Exercise goal
The required output is a single number: how many lines of the material contain the string "consumed".

Entries shown
(** * Cordova project synchronisation (tools/cordova/project.js)

    A shallow embedding of the [CordovaProject] class: the version
    specifier resolver ([convertToGitUrl], [targetForPlugin]), the command
    execution context ([runCommands]) and the two reconcilers
    ([ensurePlatformsAreSynchronized], [ensurePluginsAreSynchronized]),
    followed by the properties the specification states about them. *)

From Stdlib Require Import String Ascii List Bool Arith Lia ZArith.
Import ListNotations.

Set Implicit Arguments.
Local Open Scope string_scope.
Local Open Scope list_scope.

(** String concatenation, kept apart from the append of lists. *)
Infix "+++" := String.append (right associativity, at level 60).

(** ** JavaScript regular expressions

    The two regular expression literals of the file are kept as syntax and
    run by a backtracking matcher.  A matcher maps a position in the subject
    string to the list of positions it can end at, in the order in which a
    backtracking engine tries them; the head of the list is the match
    JavaScript reports. *)
Module Regex.

Inductive regex : Type :=
| Eps                              (* the empty pattern *)
| Bol                              (* [^], without the multiline flag *)
| Chr (c : ascii)                  (* a literal character *)
| Dot                              (* [.]: anything but a line terminator *)
| Cls (p : ascii -> bool)          (* a character class [[...]] *)
| Seq (r1 r2 : regex)              (* r1 r2 *)
| Opt (r : regex)                  (* r?  (greedy) *)
| Star (r : regex)                 (* r*  (greedy) *)
| PlusLazy (r : regex)             (* r+? *)
| Rep (n : nat) (r : regex)        (* r{n} *)
| Grp (r : regex).                 (* ( r ), a capturing group *)

(** A literal run of characters. *)
Fixpoint Lit (s : string) : regex :=
  match s with
  | EmptyString => Eps
  | String c s' => Seq (Chr c) (Lit s')
  end.

(** Position of the matcher: the part of the subject already consumed, the
    part still ahead and the groups captured so far (in order of their
    closing parenthesis, which for the patterns below is also the order of
    their opening one). *)
Record mstate : Type := MState {
  seen : string;
  rest : string;
  groups : list string
}.

(** Line terminators among the 8-bit characters: LF and CR. *)
Definition isLineTerminator (c : ascii) : bool :=
  Ascii.eqb c "010"%char || Ascii.eqb c "013"%char.

(** Consume one character if it satisfies [p]. *)
Definition eat (p : ascii -> bool) (st : mstate) : list mstate :=
  match rest st with
  | EmptyString => []
  | String a tl =>
      if p a then [MState (seen st +++ String a EmptyString) tl (groups st)]
      else []
  end.

Section Iteration.
Variable step : mstate -> list mstate.

(** [r+?]: one iteration, then stop before trying one more. *)
Fixpoint plusLazy (fuel : nat) (st : mstate) : list mstate :=
  match fuel with
  | O => []
  | S fuel' =>
      flat_map (fun st' => st' :: plusLazy fuel' st') (step st)
  end.

(** [r*]: as many iterations as possible, then fewer.  An iteration that
    consumes nothing ends the loop, as in ECMAScript. *)
Fixpoint starGreedy (fuel : nat) (st : mstate) : list mstate :=
  match fuel with
  | O => [st]
  | S fuel' =>
      flat_map (fun st' =>
                  if Nat.ltb (String.length (rest st')) (String.length (rest st))
                  then starGreedy fuel' st' else [])
               (step st) ++ [st]
  end.

(** [r{n}] *)
Fixpoint times (n : nat) (st : mstate) : list mstate :=
  match n with
  | O => [st]
  | S n' => flat_map (times n') (step st)
  end.
End Iteration.

(** The text a group captured: what was consumed between two positions. *)
Definition captured (before after : mstate) : string :=
  substring (String.length (seen before))
            (String.length (seen after) - String.length (seen before))
            (seen after).

Fixpoint exec (r : regex) (st : mstate) : list mstate :=
  match r with
  | Eps => [st]
  | Bol => match seen st with EmptyString => [st] | _ => [] end
  | Chr c => eat (Ascii.eqb c) st
  | Dot => eat (fun a => negb (isLineTerminator a)) st
  | Cls p => eat p st
  | Seq r1 r2 => flat_map (exec r2) (exec r1 st)
  | Opt r1 => exec r1 st ++ [st]
  | Star r1 => starGreedy (exec r1) (String.length (rest st)) st
  | PlusLazy r1 => plusLazy (exec r1) (S (String.length (rest st))) st
  | Rep n r1 => times (exec r1) n st
  | Grp r1 =>
      map (fun st' =>
             MState (seen st') (rest st') (groups st' ++ [captured st st']))
          (exec r1 st)
  end.

(** Leftmost match: try every start position from the left. *)
Fixpoint searchFrom (r : regex) (pre s : string) : option (mstate * mstate) :=
  let start := MState pre s [] in
  match exec r start with
  | st :: _ => Some (start, st)
  | [] =>
      match s with
      | EmptyString => None
      | String a tl => searchFrom r (pre +++ String a EmptyString) tl
      end
  end.

(** [s.match(re)] for a pattern without the global flag: [null], or the
    array holding the whole match followed by the captured groups. *)
Definition re_match (r : regex) (s : string) : option (list string) :=
  match searchFrom r EmptyString s with
  | Some (start, st) => Some (captured start st :: groups st)
  | None => None
  end.

(** [re.test(s)] *)
Definition re_test (r : regex) (s : string) : bool :=
  match searchFrom r EmptyString s with
  | Some _ => true
  | None => false
  end.

End Regex.

Import Regex.

(** ** JavaScript values and objects *)

(** Truthiness of a string: only the empty string is falsy. *)
Definition truthy (s : string) : bool := negb (String.eqb s "").

(** An argument with a default value: the default applies when the argument
    is omitted or [undefined], not when it is [null]. *)
Inductive jsarg (A : Type) : Type :=
| Undefined
| Null
| Given (a : A).
Arguments Undefined {A}.
Arguments Null {A}.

Written answer
2